Honeybees’ Stressful Lives
In the 1980s, two deadly parasitic mites spread across the United States, wreaking havoc on both managed and feral honeybees. Between 1981 and 2005, the number of commercial honeybee colonies dropped by about a third, with many of the losses attributable to the mites. Other diseases and pests have also taken their toll, as has competition from aggressive Africanized bees, which have spread through several southern U.S. states, including southern California, since the early 1990s.

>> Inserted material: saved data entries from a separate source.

Lemma collectScopes_spec events seen :
  collectScopes events = Ok seen ->
  Forall (fun ev => seen !! bs_ScopeKey (r_Scope ev) = Some (r_Scope ev)) events.
Proof.
  unfold collectScopes. generalize (∅ : gmap string BrokerScope) as m0. revert seen.
  induction events as [|e events IH] using rev_ind; intros seen m0; [constructor|].
  rewrite fold_left_app. simpl. intros Hs. apply rbind_ok in Hs as (m1 & Hm1 & Hs).
  apply IH in Hm1. clear IH.
  assert (Hm : seen = <[bs_ScopeKey (r_Scope e) := r_Scope e]> m1 /\
               forall prior, m1 !! bs_ScopeKey (r_Scope e) = Some prior -> prior = r_Scope e).
  { destruct (m1 !! bs_ScopeKey (r_Scope e)) as [prior|]; [|by injection Hs as <-].
    unfold sameScope in Hs. case_bool_decide; [|done]. injection Hs as <-.
    split; [done|]. by intros ? [= <-]. }
  destruct Hm as [-> Hprior]. apply Forall_app. split.
  - eapply Forall_impl; [exact Hm1|]. simpl. intros x Hx.
    destruct (decide (bs_ScopeKey (r_Scope e) = bs_ScopeKey (r_Scope x))) as [E|E].
    + rewrite E, lookup_insert_eq. rewrite <- E in Hx. by rewrite (Hprior _ Hx).
    + by rewrite lookup_insert_ne.
  - constructor; [|constructor]. apply lookup_insert_eq.
Qed.

Lemma bindScopes_bound scopes d d' sc :
  bindScopes d scopes = Ok d' -> sc ∈ scopes -> db_scopes d' !! bs_ScopeKey sc = Some sc.
Proof.
  intros Hb Hin. apply list_elem_of_split in Hin as (l1 & l2 & ->). revert Hb.
  unfold bindScopes. rewrite fold_left_app. simpl.
  set (acc := fold_left _ l1 (Ok d)). intros Hb.
  destruct (let? d0 := acc in bindBrokerScopeTx d0 sc) as [d1|] eqn:Hd1.
  - apply rbind_ok in Hd1 as (d0 & _ & Hd1). apply bindBrokerScopeTx_frame in Hd1 as (_ & _ & _ & _ & _ & _ & Hl).
    eapply lookup_weaken; [exact Hl | by eapply (bindScopes_extends l2)].
  - exfalso. clear -Hb. induction l2; simpl in Hb; [discriminate | by apply IHl2].
Qed.
Lemma cancelScan_step_inv scanned p attempts attempts' :
  scan_inv scanned attempts -> cancelScanStep (Some attempts) p = Some attempts' ->
  scan_inv (scanned ++ [p]) attempts'.
Proof.
  intros [Hreq Huns] Hs. unfold cancelScanStep in Hs.
  assert (Hpay : unmarshal_cancel (log_payload p.2) =
    ((unmarshal_cancel (log_payload p.2)).1, scannedPayload p)) by apply surjective_pairing.
  rewrite Hpay in Hs. cbv zeta in Hs.
  set (ok := (unmarshal_cancel (log_payload p.2)).1) in *. clearbody ok. clear Hpay.
  set (id := cp_AttemptID (scannedPayload p)) in *.
  destruct (row_type p.1 =s "cancel-requested") eqn:Ht.
  - ok_inv Hs. destruct (negb _ || negb _) in Hs; [discriminate|].
    destruct (attempts !! id) eqn:Hid; [discriminate|]. simpl in Hs. injection Hs as <-. split.
    + intros q Hq Hqt. apply elem_of_app in Hq as [Hq | Hq].
      * destruct (decide (id = cp_AttemptID (scannedPayload q))) as [<-|Hne];
          [rewrite lookup_insert_eq; eauto | rewrite lookup_insert_ne by done; auto].
      * apply list_elem_of_singleton in Hq as ->. unfold id. rewrite lookup_insert_eq. eauto.
    + intros i a Ha Hu. destruct (decide (id = i)) as [<-|Hne].
      * rewrite lookup_insert_eq in Ha. injection Ha as <-. discriminate Hu.
      * rewrite lookup_insert_ne in Ha by done. apply provenUnsent_snoc. eauto.
  - apply String.eqb_neq in Ht. destruct (attempts !! id) as [a0|] eqn:Hid.
    + injection Hs as <-. split.
      * intros q Hq Hqt. apply elem_of_app in Hq as [Hq | Hq];
          [|apply list_elem_of_singleton in Hq as ->; done].
        destruct (decide (id = cp_AttemptID (scannedPayload q))) as [<-|Hne];
          [rewrite lookup_insert_eq; eauto | rewrite lookup_insert_ne by done; auto].
      * intros i a Ha Hu. destruct (decide (id = i)) as [<-|Hne].
        -- rewrite lookup_insert_eq in Ha. injection Ha as <-. simpl in Hu. bool_hyps.
           exists p. split_and!; [apply elem_of_app; right; by apply list_elem_of_singleton | done..].
        -- rewrite lookup_insert_ne in Ha by done. apply provenUnsent_snoc. eauto.
    + injection Hs as <-. split.
      * intros q Hq Hqt. apply elem_of_app in Hq as [Hq | Hq]; [auto|].
        apply list_elem_of_singleton in Hq as ->. done.
      * intros i a Ha Hu. apply provenUnsent_snoc. eauto.
Qed.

In fall 2006 beekeepers began reporting another calamity: they were finding many hives empty except for the queen, a few young adult bees (and then only sometimes), and the brood--eggs, larvae, and pupae. Plentiful food remained, however, and no dead bees were found either in the hives or nearby. Normally, other insects would immediately move in to take the food of a severely weakened or dying colony, but with CCD this “robbing” is delayed, suggesting that other insects were avoiding the abandoned hives.
Sporadic incidents of hive abandonment have occurred in the past, but nothing on the present scale has been reported. “This is the worst,” Fore said. So far it seems that the beekeepers suffering the heaviest losses are large-scale commercial operations that truck their hives from state to state to pollinate various crops.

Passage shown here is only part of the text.